▸ ABOUT THIS EXERCISE
Please write out exactly the lines of the data below from the line holding "(** * Event" through the line holding "with the properties", and leave out the rest.

·····

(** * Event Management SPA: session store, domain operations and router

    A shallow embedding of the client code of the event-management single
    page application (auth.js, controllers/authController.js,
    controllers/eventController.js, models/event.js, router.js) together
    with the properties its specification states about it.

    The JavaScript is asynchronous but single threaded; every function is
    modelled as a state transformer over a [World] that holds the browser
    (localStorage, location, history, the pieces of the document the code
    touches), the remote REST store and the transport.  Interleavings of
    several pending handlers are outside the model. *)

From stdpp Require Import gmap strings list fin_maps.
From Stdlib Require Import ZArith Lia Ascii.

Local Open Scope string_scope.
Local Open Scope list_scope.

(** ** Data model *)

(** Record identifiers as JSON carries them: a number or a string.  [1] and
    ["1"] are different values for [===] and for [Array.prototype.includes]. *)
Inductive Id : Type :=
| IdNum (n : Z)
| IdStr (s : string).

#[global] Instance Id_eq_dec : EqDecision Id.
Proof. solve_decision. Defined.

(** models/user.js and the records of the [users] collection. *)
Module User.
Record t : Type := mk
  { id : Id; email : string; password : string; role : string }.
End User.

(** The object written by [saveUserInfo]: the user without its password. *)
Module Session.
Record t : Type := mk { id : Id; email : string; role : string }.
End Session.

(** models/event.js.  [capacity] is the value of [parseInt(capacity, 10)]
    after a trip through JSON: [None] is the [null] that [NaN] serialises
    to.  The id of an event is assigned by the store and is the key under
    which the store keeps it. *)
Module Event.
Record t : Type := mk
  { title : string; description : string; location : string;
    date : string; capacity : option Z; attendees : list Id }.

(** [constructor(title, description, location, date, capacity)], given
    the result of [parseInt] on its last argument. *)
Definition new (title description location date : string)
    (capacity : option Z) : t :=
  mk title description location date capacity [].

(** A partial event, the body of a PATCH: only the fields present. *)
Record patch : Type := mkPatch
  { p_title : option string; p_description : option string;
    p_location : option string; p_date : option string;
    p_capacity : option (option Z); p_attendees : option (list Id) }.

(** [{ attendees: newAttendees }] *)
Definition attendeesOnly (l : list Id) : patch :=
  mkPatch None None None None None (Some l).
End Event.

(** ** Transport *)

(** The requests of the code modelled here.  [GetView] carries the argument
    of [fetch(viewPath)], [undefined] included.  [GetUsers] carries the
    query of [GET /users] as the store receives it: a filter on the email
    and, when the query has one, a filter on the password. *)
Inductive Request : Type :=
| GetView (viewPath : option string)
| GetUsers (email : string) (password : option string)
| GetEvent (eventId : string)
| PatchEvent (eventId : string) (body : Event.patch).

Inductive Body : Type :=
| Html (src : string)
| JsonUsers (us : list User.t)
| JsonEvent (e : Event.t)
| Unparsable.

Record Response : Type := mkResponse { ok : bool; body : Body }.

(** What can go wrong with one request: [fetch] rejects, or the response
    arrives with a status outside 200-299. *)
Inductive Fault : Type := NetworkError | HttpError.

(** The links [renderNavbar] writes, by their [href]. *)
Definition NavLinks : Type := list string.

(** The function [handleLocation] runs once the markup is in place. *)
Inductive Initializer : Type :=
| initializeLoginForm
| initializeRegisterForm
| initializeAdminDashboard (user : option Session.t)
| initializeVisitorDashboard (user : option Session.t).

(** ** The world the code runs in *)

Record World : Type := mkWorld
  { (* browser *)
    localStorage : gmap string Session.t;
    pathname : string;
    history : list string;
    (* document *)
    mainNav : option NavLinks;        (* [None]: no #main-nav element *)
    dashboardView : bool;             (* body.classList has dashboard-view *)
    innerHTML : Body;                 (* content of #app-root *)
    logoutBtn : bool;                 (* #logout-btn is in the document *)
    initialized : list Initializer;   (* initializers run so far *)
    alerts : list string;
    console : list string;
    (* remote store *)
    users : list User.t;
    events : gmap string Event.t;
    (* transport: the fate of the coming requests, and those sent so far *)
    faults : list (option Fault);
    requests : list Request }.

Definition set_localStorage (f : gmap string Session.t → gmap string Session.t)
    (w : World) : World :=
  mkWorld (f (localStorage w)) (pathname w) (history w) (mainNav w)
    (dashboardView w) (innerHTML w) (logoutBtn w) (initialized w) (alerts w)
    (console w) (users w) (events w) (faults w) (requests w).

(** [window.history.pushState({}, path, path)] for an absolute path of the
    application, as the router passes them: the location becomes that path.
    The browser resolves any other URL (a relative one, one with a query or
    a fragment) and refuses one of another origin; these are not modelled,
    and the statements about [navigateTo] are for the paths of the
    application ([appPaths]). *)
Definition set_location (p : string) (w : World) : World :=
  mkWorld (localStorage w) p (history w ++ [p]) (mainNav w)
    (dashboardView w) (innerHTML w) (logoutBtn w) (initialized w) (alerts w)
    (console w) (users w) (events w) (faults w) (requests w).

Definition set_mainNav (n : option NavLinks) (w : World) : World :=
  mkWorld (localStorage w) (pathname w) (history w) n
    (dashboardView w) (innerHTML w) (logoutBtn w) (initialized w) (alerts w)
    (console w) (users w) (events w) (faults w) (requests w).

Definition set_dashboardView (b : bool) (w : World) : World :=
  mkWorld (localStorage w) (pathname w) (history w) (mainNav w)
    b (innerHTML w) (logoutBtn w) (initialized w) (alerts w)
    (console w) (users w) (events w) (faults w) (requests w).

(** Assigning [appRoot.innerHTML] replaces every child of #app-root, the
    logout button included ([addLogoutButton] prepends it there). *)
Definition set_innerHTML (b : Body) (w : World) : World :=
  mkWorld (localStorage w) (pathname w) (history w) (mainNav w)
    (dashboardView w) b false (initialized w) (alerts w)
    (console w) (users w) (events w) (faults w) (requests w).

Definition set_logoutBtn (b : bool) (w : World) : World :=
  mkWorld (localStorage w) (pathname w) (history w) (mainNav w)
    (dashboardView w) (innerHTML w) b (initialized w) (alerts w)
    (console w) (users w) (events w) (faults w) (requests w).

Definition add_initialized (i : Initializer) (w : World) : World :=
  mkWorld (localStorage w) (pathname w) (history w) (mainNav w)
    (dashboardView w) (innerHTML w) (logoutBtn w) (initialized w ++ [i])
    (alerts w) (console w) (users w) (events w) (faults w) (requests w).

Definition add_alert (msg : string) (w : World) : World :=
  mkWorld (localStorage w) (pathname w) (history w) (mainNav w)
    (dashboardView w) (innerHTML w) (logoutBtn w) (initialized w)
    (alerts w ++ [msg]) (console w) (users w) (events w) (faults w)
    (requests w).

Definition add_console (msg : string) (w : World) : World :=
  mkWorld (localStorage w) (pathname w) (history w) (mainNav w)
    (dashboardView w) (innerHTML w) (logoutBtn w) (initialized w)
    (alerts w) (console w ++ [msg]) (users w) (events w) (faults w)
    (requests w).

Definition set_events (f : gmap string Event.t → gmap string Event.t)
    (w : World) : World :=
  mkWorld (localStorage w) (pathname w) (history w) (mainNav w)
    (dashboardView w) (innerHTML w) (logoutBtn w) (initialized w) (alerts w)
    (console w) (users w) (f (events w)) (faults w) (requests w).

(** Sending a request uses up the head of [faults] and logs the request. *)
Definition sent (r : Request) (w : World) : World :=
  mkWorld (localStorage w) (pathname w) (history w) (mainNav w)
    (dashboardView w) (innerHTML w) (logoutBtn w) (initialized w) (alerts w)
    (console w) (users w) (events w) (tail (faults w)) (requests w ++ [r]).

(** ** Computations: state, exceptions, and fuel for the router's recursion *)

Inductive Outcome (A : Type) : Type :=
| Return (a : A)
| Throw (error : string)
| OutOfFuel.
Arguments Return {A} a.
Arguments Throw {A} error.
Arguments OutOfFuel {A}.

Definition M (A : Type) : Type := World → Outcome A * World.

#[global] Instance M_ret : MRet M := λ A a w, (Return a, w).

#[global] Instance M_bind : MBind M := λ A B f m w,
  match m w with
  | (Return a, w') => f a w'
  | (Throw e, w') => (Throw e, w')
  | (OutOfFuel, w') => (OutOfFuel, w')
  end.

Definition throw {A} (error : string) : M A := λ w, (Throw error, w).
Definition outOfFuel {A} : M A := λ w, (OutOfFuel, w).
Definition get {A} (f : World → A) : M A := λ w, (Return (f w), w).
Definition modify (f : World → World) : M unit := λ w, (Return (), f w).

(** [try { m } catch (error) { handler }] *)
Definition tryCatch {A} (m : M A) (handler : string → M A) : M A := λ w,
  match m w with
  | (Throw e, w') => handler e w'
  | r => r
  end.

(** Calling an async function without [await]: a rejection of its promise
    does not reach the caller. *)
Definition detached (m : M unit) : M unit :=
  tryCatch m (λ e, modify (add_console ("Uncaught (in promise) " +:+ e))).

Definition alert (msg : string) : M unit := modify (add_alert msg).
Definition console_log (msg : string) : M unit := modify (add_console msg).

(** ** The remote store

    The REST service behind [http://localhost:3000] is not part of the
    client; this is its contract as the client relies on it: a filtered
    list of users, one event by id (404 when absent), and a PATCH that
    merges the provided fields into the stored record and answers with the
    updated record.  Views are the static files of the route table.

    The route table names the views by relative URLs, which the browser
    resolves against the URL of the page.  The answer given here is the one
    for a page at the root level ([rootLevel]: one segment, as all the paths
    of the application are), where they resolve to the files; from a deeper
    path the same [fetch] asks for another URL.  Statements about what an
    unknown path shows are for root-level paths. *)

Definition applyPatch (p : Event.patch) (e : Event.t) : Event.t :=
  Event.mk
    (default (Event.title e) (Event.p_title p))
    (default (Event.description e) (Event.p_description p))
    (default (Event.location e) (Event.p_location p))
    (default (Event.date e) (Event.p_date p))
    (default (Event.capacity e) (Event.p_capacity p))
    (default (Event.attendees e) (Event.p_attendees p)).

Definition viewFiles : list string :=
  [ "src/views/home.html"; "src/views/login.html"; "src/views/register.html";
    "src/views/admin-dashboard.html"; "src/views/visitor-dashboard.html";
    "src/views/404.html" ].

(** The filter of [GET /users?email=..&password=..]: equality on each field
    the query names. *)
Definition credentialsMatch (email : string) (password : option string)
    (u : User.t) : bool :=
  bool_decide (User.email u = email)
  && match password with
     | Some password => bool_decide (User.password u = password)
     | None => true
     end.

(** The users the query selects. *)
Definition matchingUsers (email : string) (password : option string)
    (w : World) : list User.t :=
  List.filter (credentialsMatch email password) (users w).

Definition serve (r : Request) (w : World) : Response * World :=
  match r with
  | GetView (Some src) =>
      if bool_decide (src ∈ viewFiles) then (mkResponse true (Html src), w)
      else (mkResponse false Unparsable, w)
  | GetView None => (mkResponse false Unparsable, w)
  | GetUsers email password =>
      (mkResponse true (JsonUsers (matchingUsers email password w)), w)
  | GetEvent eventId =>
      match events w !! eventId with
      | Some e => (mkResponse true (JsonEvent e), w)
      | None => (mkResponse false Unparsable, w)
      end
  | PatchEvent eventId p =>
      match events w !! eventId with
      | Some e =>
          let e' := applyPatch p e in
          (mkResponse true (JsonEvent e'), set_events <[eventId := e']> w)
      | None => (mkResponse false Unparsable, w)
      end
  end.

·····

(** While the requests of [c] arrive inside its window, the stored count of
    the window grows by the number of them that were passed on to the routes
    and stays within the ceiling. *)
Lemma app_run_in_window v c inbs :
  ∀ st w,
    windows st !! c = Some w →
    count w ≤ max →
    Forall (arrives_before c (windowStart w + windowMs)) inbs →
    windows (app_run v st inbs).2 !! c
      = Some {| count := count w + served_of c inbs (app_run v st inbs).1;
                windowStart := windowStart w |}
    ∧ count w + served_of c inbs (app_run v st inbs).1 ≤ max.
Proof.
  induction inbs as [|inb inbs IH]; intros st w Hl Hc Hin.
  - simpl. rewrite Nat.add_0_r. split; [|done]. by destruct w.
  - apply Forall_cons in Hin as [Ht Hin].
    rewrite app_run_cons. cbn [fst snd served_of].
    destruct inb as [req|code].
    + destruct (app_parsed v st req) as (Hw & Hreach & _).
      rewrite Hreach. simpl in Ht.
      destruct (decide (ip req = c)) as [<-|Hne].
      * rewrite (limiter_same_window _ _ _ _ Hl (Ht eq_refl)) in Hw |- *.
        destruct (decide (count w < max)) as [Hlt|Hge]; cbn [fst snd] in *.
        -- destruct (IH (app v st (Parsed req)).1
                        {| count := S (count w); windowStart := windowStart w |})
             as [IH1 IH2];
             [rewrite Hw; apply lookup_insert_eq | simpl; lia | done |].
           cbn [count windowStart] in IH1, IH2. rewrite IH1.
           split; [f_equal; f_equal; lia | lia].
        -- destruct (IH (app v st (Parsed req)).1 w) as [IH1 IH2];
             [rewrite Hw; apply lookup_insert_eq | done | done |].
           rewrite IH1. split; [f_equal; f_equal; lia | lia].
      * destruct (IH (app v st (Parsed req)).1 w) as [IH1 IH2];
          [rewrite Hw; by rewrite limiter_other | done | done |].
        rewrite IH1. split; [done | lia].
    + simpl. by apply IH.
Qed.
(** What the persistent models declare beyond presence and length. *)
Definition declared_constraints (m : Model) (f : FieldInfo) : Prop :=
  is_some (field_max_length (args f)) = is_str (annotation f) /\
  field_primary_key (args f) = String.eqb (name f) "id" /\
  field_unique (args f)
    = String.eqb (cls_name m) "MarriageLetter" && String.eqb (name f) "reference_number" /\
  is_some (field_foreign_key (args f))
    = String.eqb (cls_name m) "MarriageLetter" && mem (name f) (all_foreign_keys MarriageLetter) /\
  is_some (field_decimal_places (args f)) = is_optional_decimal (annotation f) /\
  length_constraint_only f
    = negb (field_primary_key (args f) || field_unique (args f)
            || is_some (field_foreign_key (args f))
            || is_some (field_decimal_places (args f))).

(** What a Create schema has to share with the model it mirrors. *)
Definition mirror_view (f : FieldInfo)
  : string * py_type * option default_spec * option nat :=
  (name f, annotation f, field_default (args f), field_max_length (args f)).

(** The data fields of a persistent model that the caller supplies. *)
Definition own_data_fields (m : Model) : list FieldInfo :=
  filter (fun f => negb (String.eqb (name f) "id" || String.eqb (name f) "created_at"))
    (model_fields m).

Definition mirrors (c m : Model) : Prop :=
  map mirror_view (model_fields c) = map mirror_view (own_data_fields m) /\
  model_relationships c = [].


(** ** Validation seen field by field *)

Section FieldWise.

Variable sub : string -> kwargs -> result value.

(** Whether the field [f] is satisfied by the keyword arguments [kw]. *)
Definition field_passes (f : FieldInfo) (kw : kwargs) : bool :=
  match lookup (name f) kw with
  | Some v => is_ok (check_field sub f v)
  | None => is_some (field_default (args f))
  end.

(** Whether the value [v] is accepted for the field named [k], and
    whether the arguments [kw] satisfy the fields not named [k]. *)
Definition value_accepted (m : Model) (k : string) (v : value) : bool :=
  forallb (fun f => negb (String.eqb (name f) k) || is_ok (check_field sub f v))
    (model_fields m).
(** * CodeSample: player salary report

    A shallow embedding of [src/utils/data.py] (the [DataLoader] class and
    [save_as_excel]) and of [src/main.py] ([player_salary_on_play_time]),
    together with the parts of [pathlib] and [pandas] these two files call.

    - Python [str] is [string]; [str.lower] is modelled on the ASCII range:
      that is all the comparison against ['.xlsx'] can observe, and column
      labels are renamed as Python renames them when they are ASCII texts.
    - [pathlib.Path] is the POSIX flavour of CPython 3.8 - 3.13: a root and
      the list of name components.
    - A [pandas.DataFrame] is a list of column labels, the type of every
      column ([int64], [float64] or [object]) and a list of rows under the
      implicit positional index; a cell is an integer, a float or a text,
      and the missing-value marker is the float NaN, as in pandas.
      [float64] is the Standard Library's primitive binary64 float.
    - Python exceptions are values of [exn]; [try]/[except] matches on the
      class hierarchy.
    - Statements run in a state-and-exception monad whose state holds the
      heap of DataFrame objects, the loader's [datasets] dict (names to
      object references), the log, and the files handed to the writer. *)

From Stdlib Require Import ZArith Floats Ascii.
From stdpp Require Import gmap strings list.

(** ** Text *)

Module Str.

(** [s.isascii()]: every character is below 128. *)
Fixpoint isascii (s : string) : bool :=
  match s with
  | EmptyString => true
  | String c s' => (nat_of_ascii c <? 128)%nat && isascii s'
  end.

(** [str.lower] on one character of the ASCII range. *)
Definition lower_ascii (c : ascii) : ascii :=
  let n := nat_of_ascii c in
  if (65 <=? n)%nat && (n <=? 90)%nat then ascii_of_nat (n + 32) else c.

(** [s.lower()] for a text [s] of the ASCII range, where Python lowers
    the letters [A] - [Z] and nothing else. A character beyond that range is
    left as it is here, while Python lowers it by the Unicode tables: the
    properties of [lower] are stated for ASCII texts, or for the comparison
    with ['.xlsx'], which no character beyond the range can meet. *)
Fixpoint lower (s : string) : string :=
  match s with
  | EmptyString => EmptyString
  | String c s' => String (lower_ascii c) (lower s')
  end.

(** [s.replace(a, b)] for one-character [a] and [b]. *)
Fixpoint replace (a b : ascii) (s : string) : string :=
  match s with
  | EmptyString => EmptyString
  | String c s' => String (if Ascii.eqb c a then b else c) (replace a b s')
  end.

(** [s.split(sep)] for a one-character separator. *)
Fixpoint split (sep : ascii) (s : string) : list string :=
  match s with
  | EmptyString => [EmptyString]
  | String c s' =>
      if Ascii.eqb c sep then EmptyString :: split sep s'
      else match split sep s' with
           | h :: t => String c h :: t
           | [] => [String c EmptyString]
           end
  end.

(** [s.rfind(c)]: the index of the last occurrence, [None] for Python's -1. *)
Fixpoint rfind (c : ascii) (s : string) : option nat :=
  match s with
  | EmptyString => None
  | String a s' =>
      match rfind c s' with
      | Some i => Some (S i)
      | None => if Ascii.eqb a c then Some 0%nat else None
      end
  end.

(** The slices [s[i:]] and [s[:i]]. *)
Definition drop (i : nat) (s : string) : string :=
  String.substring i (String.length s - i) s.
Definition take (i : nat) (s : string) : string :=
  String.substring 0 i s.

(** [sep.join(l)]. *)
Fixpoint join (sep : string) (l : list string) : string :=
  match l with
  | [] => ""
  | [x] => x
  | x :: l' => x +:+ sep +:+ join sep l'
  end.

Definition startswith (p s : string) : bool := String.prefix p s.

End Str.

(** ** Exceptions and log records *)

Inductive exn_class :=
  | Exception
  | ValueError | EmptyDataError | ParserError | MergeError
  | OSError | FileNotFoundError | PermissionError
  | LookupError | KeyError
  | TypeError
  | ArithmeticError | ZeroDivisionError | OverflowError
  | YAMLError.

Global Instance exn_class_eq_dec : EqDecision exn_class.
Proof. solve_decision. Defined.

·····

▸ RESPONSE AREA
(** * Event Management SPA: session store, domain operations and router

    A shallow embedding of the client code of the event-management single
    page application (auth.js, controllers/authController.js,
    controllers/eventController.js, models/event.js, router.js) together
    with the properties its specification states about it.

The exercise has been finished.